» **WORK TO BE COMPLETED**
Produce an exact copy of the lines below, starting at the first and ending with the line containing "unfold upd_context at 1. rw bind_modify.".

» **RECORD EXCERPTS**
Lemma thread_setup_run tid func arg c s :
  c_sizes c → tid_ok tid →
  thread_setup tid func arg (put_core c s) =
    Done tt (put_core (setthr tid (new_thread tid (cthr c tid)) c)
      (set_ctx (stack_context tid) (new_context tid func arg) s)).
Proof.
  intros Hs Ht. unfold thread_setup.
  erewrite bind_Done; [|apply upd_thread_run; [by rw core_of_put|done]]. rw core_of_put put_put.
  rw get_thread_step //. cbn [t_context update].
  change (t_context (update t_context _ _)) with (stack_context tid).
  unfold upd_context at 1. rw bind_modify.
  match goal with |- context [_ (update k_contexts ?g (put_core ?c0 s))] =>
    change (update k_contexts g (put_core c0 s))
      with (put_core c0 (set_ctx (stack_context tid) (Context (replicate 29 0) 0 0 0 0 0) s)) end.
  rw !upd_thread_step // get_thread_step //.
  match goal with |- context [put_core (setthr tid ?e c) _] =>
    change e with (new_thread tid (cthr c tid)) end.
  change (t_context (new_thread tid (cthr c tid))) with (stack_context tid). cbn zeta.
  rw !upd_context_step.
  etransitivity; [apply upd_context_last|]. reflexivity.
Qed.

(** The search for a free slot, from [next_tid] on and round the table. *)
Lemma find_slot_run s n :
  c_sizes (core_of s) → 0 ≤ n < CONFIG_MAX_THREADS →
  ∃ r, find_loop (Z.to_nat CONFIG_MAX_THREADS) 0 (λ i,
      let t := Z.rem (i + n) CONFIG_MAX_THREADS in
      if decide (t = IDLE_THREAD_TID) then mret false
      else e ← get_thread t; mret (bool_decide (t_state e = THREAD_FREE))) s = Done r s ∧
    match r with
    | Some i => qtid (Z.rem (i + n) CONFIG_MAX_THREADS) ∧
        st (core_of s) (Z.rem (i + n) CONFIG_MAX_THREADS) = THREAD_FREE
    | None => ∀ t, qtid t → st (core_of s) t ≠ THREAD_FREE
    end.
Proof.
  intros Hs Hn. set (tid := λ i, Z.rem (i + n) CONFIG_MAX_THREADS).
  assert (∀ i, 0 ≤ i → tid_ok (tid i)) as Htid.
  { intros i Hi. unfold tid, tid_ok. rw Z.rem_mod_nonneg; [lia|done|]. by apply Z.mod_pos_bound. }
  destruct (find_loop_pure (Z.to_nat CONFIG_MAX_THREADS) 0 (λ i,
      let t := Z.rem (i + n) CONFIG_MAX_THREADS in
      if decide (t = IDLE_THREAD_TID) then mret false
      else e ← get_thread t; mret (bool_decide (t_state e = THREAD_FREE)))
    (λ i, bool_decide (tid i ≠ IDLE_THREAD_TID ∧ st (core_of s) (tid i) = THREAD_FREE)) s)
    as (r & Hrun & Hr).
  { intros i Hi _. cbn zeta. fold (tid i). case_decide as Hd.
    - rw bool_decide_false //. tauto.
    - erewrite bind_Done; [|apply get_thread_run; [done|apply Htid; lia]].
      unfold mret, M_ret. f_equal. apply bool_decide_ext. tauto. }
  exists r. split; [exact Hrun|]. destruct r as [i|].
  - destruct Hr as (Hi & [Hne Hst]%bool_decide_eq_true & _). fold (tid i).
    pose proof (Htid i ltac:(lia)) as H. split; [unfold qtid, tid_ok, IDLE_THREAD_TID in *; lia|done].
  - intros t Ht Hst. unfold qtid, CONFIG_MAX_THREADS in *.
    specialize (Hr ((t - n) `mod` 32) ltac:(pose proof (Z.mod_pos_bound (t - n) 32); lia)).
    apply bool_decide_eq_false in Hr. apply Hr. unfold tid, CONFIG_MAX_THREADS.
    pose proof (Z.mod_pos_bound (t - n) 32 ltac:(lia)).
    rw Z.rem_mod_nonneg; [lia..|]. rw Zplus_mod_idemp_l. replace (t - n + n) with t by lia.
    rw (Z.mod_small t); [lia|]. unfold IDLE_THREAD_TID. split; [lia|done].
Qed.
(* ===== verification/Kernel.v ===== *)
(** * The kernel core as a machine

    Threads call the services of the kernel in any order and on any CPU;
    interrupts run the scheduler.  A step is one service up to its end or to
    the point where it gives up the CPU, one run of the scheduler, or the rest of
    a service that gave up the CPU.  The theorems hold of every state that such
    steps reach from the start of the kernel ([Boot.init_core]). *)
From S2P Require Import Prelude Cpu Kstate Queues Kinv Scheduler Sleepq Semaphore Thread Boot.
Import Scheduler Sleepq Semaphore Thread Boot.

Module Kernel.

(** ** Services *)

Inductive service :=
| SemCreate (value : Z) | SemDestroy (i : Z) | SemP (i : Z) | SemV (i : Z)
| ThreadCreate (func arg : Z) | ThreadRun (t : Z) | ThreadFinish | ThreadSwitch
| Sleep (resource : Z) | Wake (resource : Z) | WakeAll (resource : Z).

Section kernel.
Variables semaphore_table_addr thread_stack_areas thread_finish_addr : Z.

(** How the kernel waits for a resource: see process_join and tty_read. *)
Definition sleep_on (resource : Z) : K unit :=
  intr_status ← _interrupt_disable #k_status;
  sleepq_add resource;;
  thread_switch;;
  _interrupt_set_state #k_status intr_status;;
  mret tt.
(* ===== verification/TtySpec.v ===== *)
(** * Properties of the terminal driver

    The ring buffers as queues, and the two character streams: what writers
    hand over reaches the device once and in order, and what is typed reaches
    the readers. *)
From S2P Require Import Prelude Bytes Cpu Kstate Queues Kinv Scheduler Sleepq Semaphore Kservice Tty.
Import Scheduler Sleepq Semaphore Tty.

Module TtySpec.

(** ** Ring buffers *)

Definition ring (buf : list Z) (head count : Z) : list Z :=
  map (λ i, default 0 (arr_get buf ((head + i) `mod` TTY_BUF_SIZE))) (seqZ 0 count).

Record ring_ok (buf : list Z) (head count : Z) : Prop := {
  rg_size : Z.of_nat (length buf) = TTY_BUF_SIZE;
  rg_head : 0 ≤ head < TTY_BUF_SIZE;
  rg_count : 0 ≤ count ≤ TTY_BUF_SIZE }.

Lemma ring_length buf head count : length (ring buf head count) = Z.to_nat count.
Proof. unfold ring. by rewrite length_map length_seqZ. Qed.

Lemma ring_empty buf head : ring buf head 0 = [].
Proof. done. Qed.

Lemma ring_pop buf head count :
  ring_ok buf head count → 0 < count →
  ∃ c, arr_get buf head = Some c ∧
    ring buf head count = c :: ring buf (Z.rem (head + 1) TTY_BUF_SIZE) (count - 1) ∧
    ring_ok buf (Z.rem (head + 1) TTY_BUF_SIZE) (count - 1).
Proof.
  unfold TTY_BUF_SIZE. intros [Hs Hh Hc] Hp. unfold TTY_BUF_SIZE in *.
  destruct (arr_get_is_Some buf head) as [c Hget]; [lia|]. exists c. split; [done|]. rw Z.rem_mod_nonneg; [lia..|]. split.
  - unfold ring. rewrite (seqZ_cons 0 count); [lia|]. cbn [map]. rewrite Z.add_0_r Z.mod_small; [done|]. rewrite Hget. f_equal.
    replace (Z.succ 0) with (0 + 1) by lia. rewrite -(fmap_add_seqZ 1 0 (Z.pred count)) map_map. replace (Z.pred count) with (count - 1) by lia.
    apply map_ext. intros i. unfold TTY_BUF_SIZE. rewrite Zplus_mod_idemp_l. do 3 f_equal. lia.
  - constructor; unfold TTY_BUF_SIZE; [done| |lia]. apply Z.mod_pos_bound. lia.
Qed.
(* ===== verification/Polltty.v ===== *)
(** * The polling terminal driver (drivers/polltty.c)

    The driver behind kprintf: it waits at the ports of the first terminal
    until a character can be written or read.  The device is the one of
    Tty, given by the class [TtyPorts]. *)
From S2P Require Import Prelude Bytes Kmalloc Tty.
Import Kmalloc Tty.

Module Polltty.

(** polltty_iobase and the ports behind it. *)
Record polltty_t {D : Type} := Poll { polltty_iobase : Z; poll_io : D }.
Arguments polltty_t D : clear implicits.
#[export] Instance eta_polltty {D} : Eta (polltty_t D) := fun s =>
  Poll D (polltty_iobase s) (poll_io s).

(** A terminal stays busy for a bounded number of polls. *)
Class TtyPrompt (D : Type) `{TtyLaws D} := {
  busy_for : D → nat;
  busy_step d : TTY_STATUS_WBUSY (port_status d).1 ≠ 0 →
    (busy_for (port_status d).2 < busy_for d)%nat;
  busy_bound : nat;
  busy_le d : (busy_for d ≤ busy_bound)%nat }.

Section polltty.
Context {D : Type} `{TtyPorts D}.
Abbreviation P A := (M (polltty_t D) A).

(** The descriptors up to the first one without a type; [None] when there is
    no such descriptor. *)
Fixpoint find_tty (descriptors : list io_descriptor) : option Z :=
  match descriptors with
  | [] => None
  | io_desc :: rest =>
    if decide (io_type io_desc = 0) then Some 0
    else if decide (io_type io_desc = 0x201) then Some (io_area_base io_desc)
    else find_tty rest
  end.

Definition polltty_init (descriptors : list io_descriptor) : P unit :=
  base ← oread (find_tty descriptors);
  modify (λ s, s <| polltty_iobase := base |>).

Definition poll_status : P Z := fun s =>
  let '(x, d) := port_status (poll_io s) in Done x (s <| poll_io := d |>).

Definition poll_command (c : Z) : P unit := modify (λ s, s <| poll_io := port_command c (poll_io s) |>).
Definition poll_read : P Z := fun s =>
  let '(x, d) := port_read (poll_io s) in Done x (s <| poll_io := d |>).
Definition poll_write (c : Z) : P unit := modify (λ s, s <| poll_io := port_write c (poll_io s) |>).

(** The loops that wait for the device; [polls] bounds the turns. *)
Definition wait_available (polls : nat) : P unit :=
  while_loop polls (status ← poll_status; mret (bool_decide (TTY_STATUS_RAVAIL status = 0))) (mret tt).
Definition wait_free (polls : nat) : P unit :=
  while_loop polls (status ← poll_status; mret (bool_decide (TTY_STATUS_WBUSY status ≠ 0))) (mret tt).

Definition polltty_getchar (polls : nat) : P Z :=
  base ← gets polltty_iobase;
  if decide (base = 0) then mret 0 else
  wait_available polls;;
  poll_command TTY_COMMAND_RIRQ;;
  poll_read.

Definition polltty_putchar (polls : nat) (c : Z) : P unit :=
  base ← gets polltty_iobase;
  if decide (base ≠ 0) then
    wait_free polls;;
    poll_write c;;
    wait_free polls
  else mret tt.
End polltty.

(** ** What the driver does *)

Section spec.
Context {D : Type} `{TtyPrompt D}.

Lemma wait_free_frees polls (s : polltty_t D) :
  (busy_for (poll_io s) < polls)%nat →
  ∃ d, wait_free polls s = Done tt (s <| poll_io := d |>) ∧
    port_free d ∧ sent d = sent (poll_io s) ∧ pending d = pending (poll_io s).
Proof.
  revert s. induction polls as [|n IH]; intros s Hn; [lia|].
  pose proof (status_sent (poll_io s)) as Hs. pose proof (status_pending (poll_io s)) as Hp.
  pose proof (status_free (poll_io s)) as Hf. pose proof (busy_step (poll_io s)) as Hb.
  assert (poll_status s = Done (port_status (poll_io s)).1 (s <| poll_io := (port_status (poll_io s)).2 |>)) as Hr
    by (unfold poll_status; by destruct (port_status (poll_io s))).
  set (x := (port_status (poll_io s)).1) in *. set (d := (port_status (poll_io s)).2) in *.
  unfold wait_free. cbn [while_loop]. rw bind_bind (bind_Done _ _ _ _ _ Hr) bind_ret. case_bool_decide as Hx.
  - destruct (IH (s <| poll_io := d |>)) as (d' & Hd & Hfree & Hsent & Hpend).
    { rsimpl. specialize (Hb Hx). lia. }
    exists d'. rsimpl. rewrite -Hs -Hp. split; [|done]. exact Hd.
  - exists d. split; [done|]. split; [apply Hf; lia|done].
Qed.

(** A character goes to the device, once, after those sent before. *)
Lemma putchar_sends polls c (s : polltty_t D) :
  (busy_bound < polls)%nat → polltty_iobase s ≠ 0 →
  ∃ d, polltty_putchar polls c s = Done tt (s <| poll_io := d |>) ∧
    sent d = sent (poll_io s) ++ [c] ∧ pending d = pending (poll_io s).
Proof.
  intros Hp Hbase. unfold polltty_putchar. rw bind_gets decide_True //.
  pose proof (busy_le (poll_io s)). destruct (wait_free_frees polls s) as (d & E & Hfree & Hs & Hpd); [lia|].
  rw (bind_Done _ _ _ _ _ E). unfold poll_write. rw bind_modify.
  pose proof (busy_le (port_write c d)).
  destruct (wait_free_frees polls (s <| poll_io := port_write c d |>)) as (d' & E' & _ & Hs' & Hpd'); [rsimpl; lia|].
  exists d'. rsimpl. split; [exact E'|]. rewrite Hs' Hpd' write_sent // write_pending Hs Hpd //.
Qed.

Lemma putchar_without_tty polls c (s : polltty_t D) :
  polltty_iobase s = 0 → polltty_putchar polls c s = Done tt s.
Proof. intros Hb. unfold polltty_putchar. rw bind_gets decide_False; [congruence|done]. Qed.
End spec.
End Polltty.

» **WRITTEN REPLY**
Lemma thread_setup_run tid func arg c s :
  c_sizes c → tid_ok tid →
  thread_setup tid func arg (put_core c s) =
    Done tt (put_core (setthr tid (new_thread tid (cthr c tid)) c)
      (set_ctx (stack_context tid) (new_context tid func arg) s)).
Proof.
  intros Hs Ht. unfold thread_setup.
  erewrite bind_Done; [|apply upd_thread_run; [by rw core_of_put|done]]. rw core_of_put put_put.
  rw get_thread_step //. cbn [t_context update].
  change (t_context (update t_context _ _)) with (stack_context tid).
  unfold upd_context at 1. rw bind_modify.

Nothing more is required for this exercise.